### [Excerpted data]
(** C3. When the comments of a task are fetched and their creation
    times parse, the comments are submitted in the order of the
    stable sort by creation time: the submitted sequence follows the
    list [ordered], which is non-decreasing in the parsed time, is a
    rearrangement of the fetched list, and keeps comments of equal
    time in their fetched order.  All of them are submitted unless a
    submission raises. *)
Theorem comments_submitted_in_creation_order (nt_task_id : string) (task : pyval)
    (st : state) (cs : list record) (d : list (Q * record)) :
  monday_comments env (calls st) task = inr cs ->
  decorate (created_at_key env) cs = inr d ->
  let ordered := sort_by key_lt d in
  let run := _import_comments env nt_task_id task st in
  (d.*2 = cs /\ Forall (fun x => created_at_key env x.2 = inr x.1) d)
  /\ Sorted key_le ordered
  /\ ordered ≡ₚ d
  /\ (forall k, filter (same_key k) ordered = filter (same_key k) d)
  /\ exists n evs,
       calls run.2 = calls st ++ MondayComments task (inr cs) :: evs
       /\ Forall2 (posts_comment nt_task_id) (take n ordered.*2) evs
       /\ (run.1 = inr tt -> n = length cs).
Proof.
  intros Hcs Hd ordered run.
  split; [apply decorate_spec; exact Hd|].
  split; [apply sort_by_sorted|].
  split; [apply sort_by_perm|].
  split; [intros k; apply sort_by_stable|].
  subst run. unfold _import_comments. munfold. cbn [calls drawn].
  rewrite Hcs. unfold py_sorted. rewrite Hd. fold ordered.
  match goal with
  | |- context [for_each _ _ ?s] =>
      destruct (import_comment_loop nt_task_id ordered.*2 s) as (n & evs & Ec & F & Hn)
  end.
  exists n, evs. repeat split.
  - rewrite Ec. cbn [calls]. rewrite <- app_assoc. reflexivity.
  - exact F.
  - intros Hr. rewrite (Hn Hr). subst ordered. rewrite length_fmap.
    rewrite (Permutation_length (sort_by_perm d)).
    apply decorate_spec in Hd as [<- _]. rewrite length_fmap. reflexivity.
Qed.

End Comments.

(** ** The identifier map of a project *)

Section Sections.
Context `{PyFloat} (env : Env).

(** [ev] is the creation call for the source section [s], answered [o]. *)
Definition posts_section (nt_project_id : string) (s : record) (o : option record)
    (ev : event) : Prop :=
  exists i m, section_model nt_project_id s i = inr m /\ ev = PostProjectSection m (inr o).

(** The entry the specification gives to the key [k], from the
    sections of a project paired with the answers to their creation:
    the destination id of the last section with that key whose
    creation returned a result. *)
Fixpoint mapping_entry (k : pykey) (srs : list (record * option record)) : option string :=
  match srs with
  | [] => None
  | (s, o) :: rest =>
      match mapping_entry k rest with
      | Some v => Some v
      | None =>
          match o with
          | Some created =>
              if decide (py_key (get s "id") = Some k)
              then Some (py_str env (get created "id")) else None
          | None => None
          end
      end
  end.

(** An entry exists exactly for the keys of the created sections. *)
Lemma mapping_entry_is_Some (k : pykey) (srs : list (record * option record)) :
  is_Some (mapping_entry k srs)
  <-> exists s created, (s, Some created) ∈ srs /\ py_key (get s "id") = Some k.
Proof.
  induction srs as [|[s o] rest IH]; simpl.
  - split; [intros [? [=]] | intros (? & ? & Hin & _); inversion Hin].
  - destruct (mapping_entry k rest) as [v|] eqn:E.
    + split; [intros _ | eauto].
      destruct (proj1 IH (ltac:(eauto))) as (s' & c & Hin & Hk).
      exists s', c. split; [right; exact Hin | exact Hk].
    + split.
      * destruct o as [c|]; [|intros [? [=]]].
        destruct (decide _) as [Hk|]; [|intros [? [=]]].
        intros _. exists s, c. split; [left | exact Hk].
      * intros (s' & c & Hin & Hk). apply elem_of_cons in Hin as [[= <- <-]|Hin].
        -- rewrite decide_True by exact Hk. eauto.
        -- exfalso. destruct (proj2 IH (ltac:(eauto))) as [? [=]].
Qed.

(** One turn of the loop over the sections. *)
Lemma import_section_run (nt_project_id : string) (d d' : gmap pykey string)
    (s : record) (st st' : state) :
  import_section env nt_project_id d s st = (inr d', st') ->
  exists o ev, posts_section nt_project_id s o ev
    /\ calls st' = calls st ++ [ev]
    /\ match o with
       | None => d' = d
       | Some created =>
           exists k, py_key (get s "id") = Some k
                     /\ d' = <[k := py_str env (get created "id")]> d
       end.
Proof.
  unfold import_section, dict_set. munfold. cbn [calls drawn].
  destruct (section_model nt_project_id s _) as [e|m] eqn:Em; [discriminate|].
  destruct (post_project_section env (calls st) m) as [e|o] eqn:Eo; [discriminate|].
  destruct o as [created|].
  - destruct (py_key (get s "id")) as [k|] eqn:Ek; [|discriminate].
    intros [= <- <-]. exists (Some created), (PostProjectSection m (inr (Some created))).
    repeat split; [eexists _, _; eauto | eauto].
  - intros [= <- <-]. exists None, (PostProjectSection m (inr None)).
    repeat split. eexists _, _; eauto.
Qed.

(** The section stage builds the map of the specification. *)
Lemma import_sections_mapping (nt_project_id : string) (sections : list record)
    (d d' : gmap pykey string) (st st' : state) :
  import_sections env nt_project_id sections d st = (inr d', st') ->
  exists srs evs,
    srs.*1 = sections
    /\ calls st' = calls st ++ evs
    /\ Forall2 (fun sr ev => posts_section nt_project_id sr.1 sr.2 ev) srs evs
    /\ forall k, d' !! k = from_option Some (d !! k) (mapping_entry k srs).
Proof.
  revert d st. induction sections as [|s rest IH]; intros d st; cbn [import_sections].
  - intros [= <- <-]. exists [], []. rewrite app_nil_r. repeat split. constructor.
  - unfold mbind, M_bind, bind.
    destruct (import_section env nt_project_id d s st) as [[e|d1] st1] eqn:E1; [discriminate|].
    intros Hrest.
    apply import_section_run in E1 as (o & ev & Hev & Ec1 & Hd1).
    apply IH in Hrest as (srs & evs & Hsrs & Ec & F & Hd').
    exists ((s, o) :: srs), (ev :: evs). repeat split.
    + rewrite fmap_cons. simpl. f_equal. exact Hsrs.
    + rewrite Ec, Ec1, <- app_assoc. reflexivity.
    + constructor; [exact Hev | exact F].
    + intros k. rewrite Hd'. cbn [mapping_entry].
      destruct (mapping_entry k srs) as [v|]; [reflexivity|]. simpl.
      destruct o as [created|]; [|subst d1; reflexivity].
      destruct Hd1 as (ks & Hks & ->). rewrite Hks.
      destruct (decide (Some ks = Some k)) as [[= ->]|Hne]; simpl.
      * apply lookup_insert_eq.
      * apply lookup_insert_ne. congruence.
Qed.

Lemma task_model_section_id (nt_project_id : string) (author_id : pyval)
    (task : record) (i a sec : pyval) :
  task_project_section_id (task_model nt_project_id author_id task i a sec)
  = MWrap Id16Nullable sec.
Proof. unfold task_model. destruct (task_due task author_id). reflexivity. Qed.

(** A task whose group is hashable is submitted, with the section the
    map gives to its group. *)
Lemma import_task_posts (d : gmap pykey string) (nt_project_id : string)
    (author_id : pyval) (task : record) (st : state) (k : pykey) :
  py_key (get task "group") = Some k ->
  exists m r evs,
    calls (import_task env d nt_project_id author_id task st).2
    = calls st ++ PostTask m r :: evs
    /\ task_project_section_id m = MWrap Id16Nullable (from_option PStr PNone (d !! k)).
Proof.
  intros Hk. unfold import_task, dict_get. rewrite Hk.
  unfold mbind at 1 2 3, M_bind at 1 2 3, bind at 1 2 3, new_id, lift. cbn [calls drawn].
  set (m := task_model _ _ _ _ _ _).
  set (st2 := {| calls := calls st; drawn := S (S (drawn st)) |}).
  destruct (call_then (fun tr => post_task env tr m) (PostTask m)
              (fun nt_task => match nt_task with
                 | Some nt_task_id =>
                     _import_comments env (py_str env nt_task_id) (get task "id")
                 | None => mret tt
                 end) st2) as (evs & E).
  { intros [v|]; [|apply grows_ret].
    apply (grows_weaken stage_event); [intros; exact I | apply import_comments_grows]. }
  exists m, (post_task env (calls st) m), evs. split; [exact E|].
  subst m. rewrite task_model_section_id. destruct (d !! k); reflexivity.
Qed.

End Sections.

(** ** Failed creations and escaping exceptions *)

Section Failures.
Context `{PyFloat} (env : Env).

(** C1, as the code behaves.  When the creation of a project answers
    nothing, or an entity without an ["id"], the guard of
    [_import_project] does not fire: [str(None)] is the text ["None"],
    which is not empty, and the section stage runs for that project
    with ["None"] as the destination project id. *)
Theorem project_without_id_not_skipped (team_id : string) (limits : string -> Z)
    (project : record) (curr_member : pyval) (st : state) (o : option record) :
  let m := project_model team_id project
             (PStr (id16 env (drawn st))) (PStr (id16 env (S (drawn st)))) in
  post_project env (calls st) m = inr o ->
  default ∅ o !! "id" = None ->
  _import_project env team_id limits project curr_member st
  = _import_project_sections env "None" project limits curr_member
      {| calls := calls st ++ [PostProject m (inr o)]; drawn := S (S (drawn st)) |}.
Proof.
  intros m Ho Hid. unfold _import_project. munfold. cbn [calls drawn].
  fold m. rewrite Ho. unfold get. unfold record in *. rewrite Hid. reflexivity.
Qed.

(** C5, as the code behaves.  A source due date reaches the task model
    as it is, wrapped but not converted. *)
Theorem task_due_at_not_converted (nt_project_id : string) (author_id i a sec : pyval) :
  let task : record := {[ "due_at" := PStr "2024-01-01T00:00:00Z" ]} in
  task_due_at (task_model nt_project_id author_id task i a sec)
  = MWrap TimestampNullable (PStr "2024-01-01T00:00:00Z")
  /\ task_due_at (task_model nt_project_id author_id task i a sec)
     <> MWrap TimestampNullable (PInt 1704067200000).
Proof.
  intros task.
  assert (E : task_due_at (task_model nt_project_id author_id task i a sec)
              = MWrap TimestampNullable (PStr "2024-01-01T00:00:00Z")).
  { rewrite task_due_at_raw. subst task. unfold get, record.
    rewrite lookup_singleton_eq. reflexivity. }
  split; [exact E | rewrite E; discriminate].
Qed.

(** C6, amended.  With both credentials, [run_import] returns [None]
    when [_import_data] completes, returns the exception when
    [_import_data] raises one of the two handled classes, and lets
    any other exception through. *)
Theorem run_import_outcome (c c' : Ascii.ascii) (t k team_id : string) (st : state) :
  let start :=
    {| calls := calls st ++ [NewApiClient "https://api4.nozbe.com/v1/api" (String c t);
                             NewMondayClient (String c' k)];
       drawn := drawn st |} in
  run_import env (String c t) (String c' k) team_id st
  = match _import_data env team_id start with
    | (inr _, st') => (inr RetNone, st')
    | (inl e, st') => if handled e then (inr (RetExc e), st') else (inl e, st')
    end.
Proof.
  intros start. unfold run_import. simpl.
  unfold mbind, M_bind, bind, try_except, construct. simpl.
  rewrite <- app_assoc. simpl. fold start.
  destruct (_import_data env team_id start) as [[e|[]] st']; [|reflexivity].
  destruct (handled e); reflexivity.
Qed.

(** A position that [float] rejects makes the section mapping fail. *)
Lemma section_model_not_numeric (nt_project_id : string) (section : record)
    (i : pyval) (s : string) :
  get section "position" = PStr s -> s <> "" -> float_of_string s = None ->
  section_model nt_project_id section i = inl ValueError.
Proof.
  intros Hp Hs Hf. unfold section_model, py_or. rewrite Hp. simpl.
  destruct (String.eqb_spec s ""); [contradiction|]. simpl. rewrite Hf. reflexivity.
Qed.

End Failures.

(** * The properties on the concrete world *)

Section Examples.
Import Demo.
#[local] Existing Instance Demo.int_floats.

(** With no open project allowed, the public board is not created. *)
Lemma projects_open_quota_witness :
  (_import_data no_quota "team" start).1 = inl (QuotaExceeded "projects_open" 0).
Proof.
  exact (f_equal fst
    (proj2 (projects_open_quota_checked_first no_quota "team" start)
       (fun _ => 0) (PStr "member") [board] []
       eq_refl eq_refl eq_refl eq_refl eq_refl)).
Defined.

### [Work instructions]
Copy out each line of the material in which the word "MWrap" turns up.

### [Problem solution]
  = MWrap Id16Nullable sec.
    /\ task_project_section_id m = MWrap Id16Nullable (from_option PStr PNone (d !! k)).
  = MWrap TimestampNullable (PStr "2024-01-01T00:00:00Z")
     <> MWrap TimestampNullable (PInt 1704067200000).
              = MWrap TimestampNullable (PStr "2024-01-01T00:00:00Z")).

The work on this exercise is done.